My Aunt Natti

In 2013, I sat in prison serving a lengthy sentence with no outside support–no visits, no phone calls, and no money for commissary–only monthly letters from my brother, who was also incarcerated. Without love from family and friends, I had started to lose hope and my heart began to turn cold.

“Robinson!” a corrections guard said firmly through the cell door window. Anxious, I disregarded the TV and jumped up from my steel bunk. When I got to the door, the guard held a letter in one hand, and a bundle of mail in the other. “What’s your state number?” he asked. Because of mail deprivation, I stuttered when I confirmed my number. After the guard had handed me the letter through the trayslot, I quickly returned to my bunk.

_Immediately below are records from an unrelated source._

(** * Pattern redactor: a shallow embedding of [patternred.py]

    The processor masks every match of a list of regular expressions in the
    user text of a prompt and in the text of a response.  The development
    follows the source file top down:

    - [PyStr]: the Python string primitives the code uses ([len], slices
      with a possibly negative bound, [str * int], [str.join]);
    - [Redactor]: [partial_mask], the substitution [Pattern.sub] and
      [mask_matches], over an arbitrary regex engine (a record with the
      compiler and the matcher);
    - [MiniRe]: a small backtracking engine, on which the scenarios run;
    - [Processor]: the messages, the response object and [process];
    - the facts about each of them, the claims of the specification, and
      further properties of [mask_matches] and [process] (X1 to X11).

    Python [int] is [Z], [str] is [string] (one [ascii] per character),
    an exception is a value of [exn]. *)

From Stdlib Require Import String Ascii List ZArith Lia Bool Arith.
Import ListNotations.

Open Scope string_scope.

(* ------------------------------------------------------------------ *)
(** * Python string primitives *)

Module PyStr.

(** [len(s)], a Python [int]. *)
Definition len (s : string) : Z := Z.of_nat (String.length s).

(** The first [n] characters, all of [s] when it is shorter. *)
Fixpoint take (n : nat) (s : string) : string :=
  match n, s with
  | S n', String c s' => String c (take n' s')
  | _, _ => EmptyString
  end.

(** [s] without its first [n] characters. *)
Fixpoint drop (n : nat) (s : string) : string :=
  match n, s with
  | S n', String _ s' => drop n' s'
  | _, _ => s
  end.

(** A slice bound [k] as an offset into [s]: a negative bound counts from
    the end, and the result is clamped to [0 .. len s]. *)
Definition bound (s : string) (k : Z) : nat :=
  if (k <? 0)%Z then Z.to_nat (len s + k) else Z.to_nat k.

(** [s[:k]]. *)
Definition slice_to (s : string) (k : Z) : string := take (bound s k) s.

(** [s[k:]]. *)
Definition slice_from (s : string) (k : Z) : string := drop (bound s k) s.

(** [s[b:e]] for offsets [b], [e] that are not negative. *)
Definition slice (s : string) (b e : nat) : string := take (e - b) (drop b s).

Fixpoint repeat_str (s : string) (n : nat) : string :=
  match n with
  | O => EmptyString
  | S n' => s ++ repeat_str s n'
  end.

(** [s * n]: the empty string when [n <= 0]. *)
Definition mul (s : string) (n : Z) : string := repeat_str s (Z.to_nat n).

(** [sep.join(ls)]. *)
Definition join (sep : string) (ls : list string) : string :=
  String.concat sep ls.

End PyStr.

(* ------------------------------------------------------------------ *)
(** * The masking routine *)

Module Redactor.
Import PyStr.

(** ** [partial_mask]

    The closure of [mask_matches] that [re.sub] calls on every match; its
    free variables [reveal_start], [reveal_end] and [placeholder] are the
    first three arguments, [matched_text] is [match.group()]. *)
Definition partial_mask (reveal_start reveal_end : Z) (placeholder : string)
    (matched_text : string) : string :=
  let length := len matched_text in
  if (length <=? reveal_start + reveal_end)%Z then
    mul placeholder length
  else
    let visible_start := slice_to matched_text reveal_start in
    let visible_end := slice_from matched_text (- reveal_end) in
    let masked_part := mul placeholder (length - (reveal_start + reveal_end)) in
    visible_start ++ masked_part ++ visible_end.

(** ** Exceptions *)

Inductive exn : Type :=
| re_error (pattern : string)          (* [re.compile] rejects the pattern *)
| AttributeError (attribute : string)  (* the object has no such attribute *)
| UnboundLocalError (name : string).   (* a local read before assignment *)

(** ** The regex engine

    [re] is not part of the repository, so the engine is a parameter.
    [compile] is [re.compile]: [None] stands for [re.error].
    [match_at p s pos must_advance] is one matching attempt of the compiled
    pattern at offset [pos] of [s]: [Some e] when the preferred match ends
    at offset [e].  With [must_advance] set the attempt refuses the empty
    match, as the attempts of [re.sub] do just after an empty match. *)
Record Engine : Type := {
  Pattern : Type;
  compile : string -> option Pattern;
  match_at : Pattern -> string -> nat -> bool -> option nat
}.

Section Masking.

Variable E : Engine.

(** ** [Pattern.sub(repl, string)] with a function [repl]

    The substitution loop of CPython's [re] (as of Python 3.7): search the
    leftmost match from the end of the previous one, copy the text before
    it, append [repl] of the matched text; after an empty match the next
    search must advance.  Here the loop is unfolded along the offsets of
    the subject, which makes it structural.

    [at_pos] is what the substitution loop does when its search reaches
    offset [pos]: the text it emits for the matches that start there, and
    the number of characters of [s] the last of them covers.  An empty match
    is replaced and the search resumes at the same offset with
    [must_advance] set, so that a match that is not empty may follow it. *)
Definition at_pos (p : Pattern E) (repl : string -> string) (s : string)
    (pos : nat) : string * nat :=
  match match_at E p s pos false with
  | None => ("", 0)
  | Some e =>
      let out := repl (slice s pos e) in
      if (pos <? e)%nat then (out, e - pos)
      else
        match match_at E p s pos true with
        | None => (out, 0)
        | Some e' => (out ++ repl (slice s pos e'), e' - pos)
        end
  end.

(** The scan from left to right: [rest] is [s] from [pos] on and [skip]
    counts the characters of the current match still to pass.  Outside a
    match the character at [pos] is copied. *)
Fixpoint sub_walk (p : Pattern E) (repl : string -> string) (s : string)
    (pos : nat) (rest : string) (skip : nat) {struct rest} : string :=
  match skip with
  | S k =>
      match rest with
      | EmptyString => ""
      | String _ rest' => sub_walk p repl s (S pos) rest' k
      end
  | O =>
      let (out, n) := at_pos p repl s pos in
      match rest with
      | EmptyString => out
      | String c rest' =>
          match n with
          | O => out ++ String c (sub_walk p repl s (S pos) rest' 0)
          | S k => out ++ sub_walk p repl s (S pos) rest' k
          end
      end
  end.

Definition sub (p : Pattern E) (repl : string -> string) (s : string)
  : string :=
  sub_walk p repl s 0 s 0.

(** ** [mask_matches] *)

(** [[re.compile(pattern) for pattern in patterns]]: the first pattern
    that does not compile raises. *)
Fixpoint compile_patterns (patterns : list string)
  : exn + list (Pattern E) :=
  match patterns with
  | [] => inr []
  | pattern :: patterns' =>
      match compile E pattern with
      | None => inl (re_error pattern)
      | Some c =>
          match compile_patterns patterns' with
          | inl e => inl e
          | inr cs => inr (c :: cs)
          end
      end
  end.

(** A pattern is valid when [re.compile] takes it. *)
Definition valid (pattern : string) : Prop := compile E pattern <> None.

(** The [for] loop over the compiled patterns. *)
Definition apply_patterns (reveal_start reveal_end : Z) (placeholder : string)
    (compiled_patterns : list (Pattern E)) (content : string) : string :=
  fold_left
    (fun content pattern =>
       sub pattern (partial_mask reveal_start reveal_end placeholder) content)
    compiled_patterns content.

Definition mask_matches (content : string) (patterns : list string)
    (reveal_start reveal_end : Z) (placeholder : string) : exn + string :=
  match compile_patterns patterns with
  | inl e => inl e
  | inr compiled_patterns =>
      inr (apply_patterns reveal_start reveal_end placeholder
             compiled_patterns content)
  end.

End Masking.

End Redactor.

(* ------------------------------------------------------------------ *)
(** * A small regex engine

    A backtracking engine for the constructs the shipped rules are written
    in: literals, [.], [^] and [$], the escapes [\d \D \s \S] and the
    control characters, sets with ranges, groups (capturing or [(?:...)]),
    alternation and the greedy repeats [* + ? {m} {m,} {m,n}].  A pattern it
    does not cover (the escape for word characters, inline flags, lazy or
    possessive repeats, back references) is refused like a malformed one.  It instantiates
    [Engine] for the scenarios; the general theorems hold for every
    engine. *)

Module MiniRe.
Import PyStr Redactor.

Open Scope char_scope.

(** Character sets are lists of ranges of character codes. *)
Definition ranges := list (nat * nat).

Inductive regex : Type :=
| Chars (negate : bool) (set : ranges)
| Bol
| Eol
| Empty
| Cat (a b : regex)
| Alt (a b : regex)
| Rep (a : regex) (lo : nat) (hi : option nat).

Definition in_ranges (c : ascii) (set : ranges) : bool :=
  existsb (fun r => (fst r <=? nat_of_ascii c) && (nat_of_ascii c <=? snd r))%nat
          set.

Definition accepts (negate : bool) (set : ranges) (c : ascii) : bool :=
  xorb negate (in_ranges c set).

Definition below (cnt : nat) (hi : option nat) : bool :=
  match hi with
  | None => true
  | Some h => (cnt <? h)%nat
  end.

“Who is Natalia Torres?” I thought. The sender’s name and New York address didn’t ring a bell. I had no idea who this person was. Out of curiosity, I peeled off the tape that kept the envelope sealed, pulled out the letter, unfolded it, and read “… you may not know who I am, but I know who you are. I am your father’s sister…” Confused, I had pondered why she reached out to me.

My father was a deadbeat. “That man doesn’t want anything to do with you,” was my mother’s expression after I’d begged her to meet my father. When I first met him as a teenager, his nonchalant words were “I don’t care.” I never saw or heard from my father again.

As I continued to read, however, my interest grew more, and more, and more. Something was digging into my emotions. “…Call me as soon as possible…I love you!” Suddenly I realized, those words were causing an emptiness inside of me to growl.

Fueled with excitement, I wasted no time to call her. “Hola!” she answered with an enthusiatic New York accent. Thanks to my Mexican soccer mates, I understood her hello; however, I wasn’t fluent, so the Spanish ceased almost immediately. However, the conversation was as if we had known each other our whole lives.

Sooner than later, our bond had grown to be inseparable. For months we spent countless hours on the phone, wrote each other every week, and it wasn’t long before she visited me. “You don’t have to be nervous. Everything is going to be okay,” she assured me as she grabbed my hand.

While my Aunt Natti and I had built a relationship my father and I remained strangers. Understanding of the situation, my aunt never antagonized the cold silence between my father and me. “Forgive him,” is what she told me. I did just that.

My Aunt Natti was a relentless teacher too. In her efforts to teach me Spanish, she had challenged me to write, read, and speak only in Spanish. Eventually Spanish became my second language. Before long, Bachata and reggaeton filled my music playlist.

Having been the proud Latina she was, my Aunt Natti also taught me my Dominican heritage and culture. Until then, neither my mother nor I knew I was half Hispanic. “I thought he was Indian,” my mother said when I shared the news.

Years later, the beautiful woman–inside and outside–who had become my best friend was diagnosed with a brain tumor. After suffering from severe migranes, my aunt’s doctor recommended a MRI. The results determined she had cerebral cancer with a short time to live. As much as she tried to prepare me, I wasn’t ready to move forward without my Aunt Natti. Her daily words of wisdom turned into months of motivational speeches.

By the end of 2018, God claimed the soul of my Aunt Natti. It felt like my world had been shaken by an earthquake. “One of my mother’s wishes was for you to get your freedom and have a successful writing career,” her daughter said before I drowned in painful tears.

From her warm welcome to her tragic goodbye, my loving aunt had helped me unravel my true identity. In addition to adopting the family’s last name, Torres, I unearthed passions and attributes–writing to name one–that were rooted deep inside of me.

People are placed in our life for a reason. They come in our best and worse circumstances. When I think of people like my aunt, the lyrics “…he may not come when you want Him, but He’ll be there right on time…” plays in my head. In my case, it was my Aunt Natti who God sent to deliver what I so desperately needed. She gave me love, hope, and purpose.

1 thought on “My Aunt Natti

  1. Marsha Dunham Werle

    You are so fortunate to have had such a loving aunt! So many people in life don’t know a person like her…much less one in prison!
    I am praying that some lawyer somewhere out there will come forth and plead your case, so you may finally experience the freedom you have paid in full to receive.
    I have really enjoyed reading your blog. Please continue to add to it.